About this exercise:
Your answer is the lines below, exactly, from the one that contains "(** ** The branches of the loop *)" through the one that contains "if 0 <? cqe_res c then", both included.

Supplied records:
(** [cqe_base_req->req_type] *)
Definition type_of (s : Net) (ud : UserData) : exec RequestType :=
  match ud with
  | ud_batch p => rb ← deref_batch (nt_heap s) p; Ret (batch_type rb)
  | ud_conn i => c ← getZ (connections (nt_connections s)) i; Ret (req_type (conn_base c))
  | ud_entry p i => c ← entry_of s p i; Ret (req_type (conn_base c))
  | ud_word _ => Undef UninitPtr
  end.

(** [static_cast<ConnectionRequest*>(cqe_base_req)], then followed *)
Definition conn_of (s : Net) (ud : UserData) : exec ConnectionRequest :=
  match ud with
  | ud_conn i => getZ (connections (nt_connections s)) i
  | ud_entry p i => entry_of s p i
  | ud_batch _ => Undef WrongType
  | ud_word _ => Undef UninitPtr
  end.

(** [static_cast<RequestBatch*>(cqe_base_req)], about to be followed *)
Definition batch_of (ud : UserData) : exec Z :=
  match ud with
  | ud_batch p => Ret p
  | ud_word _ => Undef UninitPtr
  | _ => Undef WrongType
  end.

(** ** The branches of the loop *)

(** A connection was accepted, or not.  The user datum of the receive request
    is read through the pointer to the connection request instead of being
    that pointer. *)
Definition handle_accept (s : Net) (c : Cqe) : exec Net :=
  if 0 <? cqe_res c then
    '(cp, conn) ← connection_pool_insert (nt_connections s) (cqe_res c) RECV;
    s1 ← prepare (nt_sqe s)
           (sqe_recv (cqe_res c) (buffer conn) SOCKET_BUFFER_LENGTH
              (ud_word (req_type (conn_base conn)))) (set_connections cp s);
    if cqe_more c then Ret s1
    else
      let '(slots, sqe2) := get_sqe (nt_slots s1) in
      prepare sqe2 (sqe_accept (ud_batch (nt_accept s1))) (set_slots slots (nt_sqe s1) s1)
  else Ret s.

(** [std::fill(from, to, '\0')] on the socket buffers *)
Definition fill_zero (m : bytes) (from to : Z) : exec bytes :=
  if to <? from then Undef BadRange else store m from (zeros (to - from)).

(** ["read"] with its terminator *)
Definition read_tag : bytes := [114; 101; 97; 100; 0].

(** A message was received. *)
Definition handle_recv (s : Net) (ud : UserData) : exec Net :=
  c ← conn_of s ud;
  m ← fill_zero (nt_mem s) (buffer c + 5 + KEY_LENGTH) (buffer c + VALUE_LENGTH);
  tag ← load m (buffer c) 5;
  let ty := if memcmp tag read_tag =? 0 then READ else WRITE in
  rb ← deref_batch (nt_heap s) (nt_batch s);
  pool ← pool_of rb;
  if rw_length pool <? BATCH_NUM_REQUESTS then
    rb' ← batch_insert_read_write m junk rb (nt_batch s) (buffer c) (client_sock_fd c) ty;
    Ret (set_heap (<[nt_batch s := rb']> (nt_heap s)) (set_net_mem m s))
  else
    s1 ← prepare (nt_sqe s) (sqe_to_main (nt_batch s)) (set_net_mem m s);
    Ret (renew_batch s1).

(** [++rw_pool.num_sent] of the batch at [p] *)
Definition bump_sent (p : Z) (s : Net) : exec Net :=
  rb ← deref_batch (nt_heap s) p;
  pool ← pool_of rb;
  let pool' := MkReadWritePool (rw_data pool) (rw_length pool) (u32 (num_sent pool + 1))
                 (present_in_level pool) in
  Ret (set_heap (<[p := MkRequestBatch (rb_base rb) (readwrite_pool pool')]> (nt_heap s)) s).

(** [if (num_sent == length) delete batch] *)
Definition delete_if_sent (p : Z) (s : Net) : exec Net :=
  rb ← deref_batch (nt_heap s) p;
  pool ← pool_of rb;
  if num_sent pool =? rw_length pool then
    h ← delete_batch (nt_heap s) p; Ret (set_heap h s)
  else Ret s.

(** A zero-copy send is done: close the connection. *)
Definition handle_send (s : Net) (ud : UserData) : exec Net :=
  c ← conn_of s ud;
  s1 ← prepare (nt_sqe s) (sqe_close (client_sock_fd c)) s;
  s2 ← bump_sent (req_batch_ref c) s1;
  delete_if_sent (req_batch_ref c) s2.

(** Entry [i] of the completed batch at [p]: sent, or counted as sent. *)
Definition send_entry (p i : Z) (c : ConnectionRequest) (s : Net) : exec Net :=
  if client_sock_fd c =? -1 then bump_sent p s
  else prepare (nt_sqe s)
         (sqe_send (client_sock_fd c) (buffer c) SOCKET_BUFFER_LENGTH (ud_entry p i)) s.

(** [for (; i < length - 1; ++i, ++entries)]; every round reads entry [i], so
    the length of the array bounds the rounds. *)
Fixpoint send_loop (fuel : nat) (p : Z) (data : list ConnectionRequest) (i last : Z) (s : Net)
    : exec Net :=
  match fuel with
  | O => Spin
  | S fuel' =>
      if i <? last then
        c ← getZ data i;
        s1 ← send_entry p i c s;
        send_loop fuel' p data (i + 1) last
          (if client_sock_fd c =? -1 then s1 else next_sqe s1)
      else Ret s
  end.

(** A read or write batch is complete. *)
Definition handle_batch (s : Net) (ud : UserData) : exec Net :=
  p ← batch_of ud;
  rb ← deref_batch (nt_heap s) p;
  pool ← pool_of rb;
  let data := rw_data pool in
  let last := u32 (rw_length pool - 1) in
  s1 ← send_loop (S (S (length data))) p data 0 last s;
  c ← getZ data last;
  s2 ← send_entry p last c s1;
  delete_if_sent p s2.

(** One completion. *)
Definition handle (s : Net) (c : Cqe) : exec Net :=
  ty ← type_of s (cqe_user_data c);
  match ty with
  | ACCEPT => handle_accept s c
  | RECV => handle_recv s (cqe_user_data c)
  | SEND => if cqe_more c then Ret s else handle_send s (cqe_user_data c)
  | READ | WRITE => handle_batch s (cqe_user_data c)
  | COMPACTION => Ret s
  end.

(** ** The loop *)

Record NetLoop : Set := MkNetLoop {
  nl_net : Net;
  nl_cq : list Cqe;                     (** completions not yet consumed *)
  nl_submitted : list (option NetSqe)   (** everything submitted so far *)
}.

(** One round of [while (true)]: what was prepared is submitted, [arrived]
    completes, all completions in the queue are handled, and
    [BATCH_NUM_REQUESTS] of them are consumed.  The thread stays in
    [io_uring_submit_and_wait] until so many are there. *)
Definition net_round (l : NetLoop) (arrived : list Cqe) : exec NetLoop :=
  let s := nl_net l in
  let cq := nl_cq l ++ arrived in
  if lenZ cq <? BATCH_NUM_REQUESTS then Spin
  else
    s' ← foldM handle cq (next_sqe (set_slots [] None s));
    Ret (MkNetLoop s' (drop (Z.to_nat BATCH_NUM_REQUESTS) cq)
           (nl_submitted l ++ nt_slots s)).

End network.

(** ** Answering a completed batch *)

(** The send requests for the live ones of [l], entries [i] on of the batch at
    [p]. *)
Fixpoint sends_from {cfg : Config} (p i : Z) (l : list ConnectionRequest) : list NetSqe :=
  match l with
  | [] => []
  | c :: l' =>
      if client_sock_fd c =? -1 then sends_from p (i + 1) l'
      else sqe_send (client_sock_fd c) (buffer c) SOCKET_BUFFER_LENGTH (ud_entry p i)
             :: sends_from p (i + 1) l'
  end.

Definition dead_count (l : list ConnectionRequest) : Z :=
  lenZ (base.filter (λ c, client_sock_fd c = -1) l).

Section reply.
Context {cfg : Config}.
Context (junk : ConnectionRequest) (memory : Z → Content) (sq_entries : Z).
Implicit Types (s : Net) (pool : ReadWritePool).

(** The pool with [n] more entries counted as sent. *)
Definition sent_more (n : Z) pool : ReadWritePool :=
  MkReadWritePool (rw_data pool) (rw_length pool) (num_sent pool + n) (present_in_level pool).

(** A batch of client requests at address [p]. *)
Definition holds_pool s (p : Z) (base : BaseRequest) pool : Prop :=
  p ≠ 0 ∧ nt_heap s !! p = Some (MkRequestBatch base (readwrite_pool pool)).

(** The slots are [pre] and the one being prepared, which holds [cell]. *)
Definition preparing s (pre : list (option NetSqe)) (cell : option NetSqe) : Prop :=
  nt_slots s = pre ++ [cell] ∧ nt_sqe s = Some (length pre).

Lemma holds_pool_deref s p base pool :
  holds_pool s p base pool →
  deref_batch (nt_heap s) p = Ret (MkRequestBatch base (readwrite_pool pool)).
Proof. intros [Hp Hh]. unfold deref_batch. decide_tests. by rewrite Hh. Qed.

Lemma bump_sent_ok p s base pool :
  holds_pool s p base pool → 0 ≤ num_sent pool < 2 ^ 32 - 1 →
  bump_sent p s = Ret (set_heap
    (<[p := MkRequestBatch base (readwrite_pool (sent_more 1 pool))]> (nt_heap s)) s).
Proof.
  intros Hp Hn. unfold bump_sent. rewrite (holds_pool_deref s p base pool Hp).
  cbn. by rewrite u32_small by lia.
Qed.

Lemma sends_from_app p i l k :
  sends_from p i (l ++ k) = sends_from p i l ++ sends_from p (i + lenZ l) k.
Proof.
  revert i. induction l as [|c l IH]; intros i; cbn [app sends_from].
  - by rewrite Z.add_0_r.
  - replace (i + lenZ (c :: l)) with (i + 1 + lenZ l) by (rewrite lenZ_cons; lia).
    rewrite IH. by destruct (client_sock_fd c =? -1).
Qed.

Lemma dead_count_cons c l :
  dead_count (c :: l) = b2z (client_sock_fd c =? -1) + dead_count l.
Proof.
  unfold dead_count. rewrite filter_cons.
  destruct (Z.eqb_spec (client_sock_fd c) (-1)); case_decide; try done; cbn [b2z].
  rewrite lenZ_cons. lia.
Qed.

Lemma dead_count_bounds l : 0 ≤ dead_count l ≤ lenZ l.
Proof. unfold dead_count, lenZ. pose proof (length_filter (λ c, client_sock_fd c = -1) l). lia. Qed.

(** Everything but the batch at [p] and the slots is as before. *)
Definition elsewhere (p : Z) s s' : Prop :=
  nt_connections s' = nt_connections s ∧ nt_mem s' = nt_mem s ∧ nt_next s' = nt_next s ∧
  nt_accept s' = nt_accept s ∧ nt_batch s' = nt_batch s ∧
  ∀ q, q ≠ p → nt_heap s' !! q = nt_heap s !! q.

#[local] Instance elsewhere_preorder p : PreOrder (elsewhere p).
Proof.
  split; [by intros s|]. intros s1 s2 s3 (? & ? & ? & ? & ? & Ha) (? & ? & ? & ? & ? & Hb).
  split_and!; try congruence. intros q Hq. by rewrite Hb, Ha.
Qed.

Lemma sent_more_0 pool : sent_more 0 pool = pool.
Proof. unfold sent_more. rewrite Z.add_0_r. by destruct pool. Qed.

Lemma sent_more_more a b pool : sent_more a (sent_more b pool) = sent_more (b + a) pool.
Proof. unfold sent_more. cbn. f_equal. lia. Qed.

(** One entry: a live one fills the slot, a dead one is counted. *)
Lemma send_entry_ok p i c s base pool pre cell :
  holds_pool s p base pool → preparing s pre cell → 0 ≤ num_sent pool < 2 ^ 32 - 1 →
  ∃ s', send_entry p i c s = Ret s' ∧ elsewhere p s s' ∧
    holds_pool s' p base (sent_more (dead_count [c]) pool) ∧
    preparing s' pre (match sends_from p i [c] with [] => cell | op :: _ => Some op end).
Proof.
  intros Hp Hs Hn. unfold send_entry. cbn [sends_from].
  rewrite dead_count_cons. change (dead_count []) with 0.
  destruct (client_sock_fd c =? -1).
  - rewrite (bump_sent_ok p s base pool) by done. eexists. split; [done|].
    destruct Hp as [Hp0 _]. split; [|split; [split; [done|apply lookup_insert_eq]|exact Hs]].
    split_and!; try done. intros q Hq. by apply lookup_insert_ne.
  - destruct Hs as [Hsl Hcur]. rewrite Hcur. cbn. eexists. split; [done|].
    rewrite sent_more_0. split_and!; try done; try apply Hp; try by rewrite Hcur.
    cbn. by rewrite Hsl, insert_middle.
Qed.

Result:
(** ** The branches of the loop *)

(** A connection was accepted, or not.  The user datum of the receive request
    is read through the pointer to the connection request instead of being
    that pointer. *)
Definition handle_accept (s : Net) (c : Cqe) : exec Net :=
  if 0 <? cqe_res c then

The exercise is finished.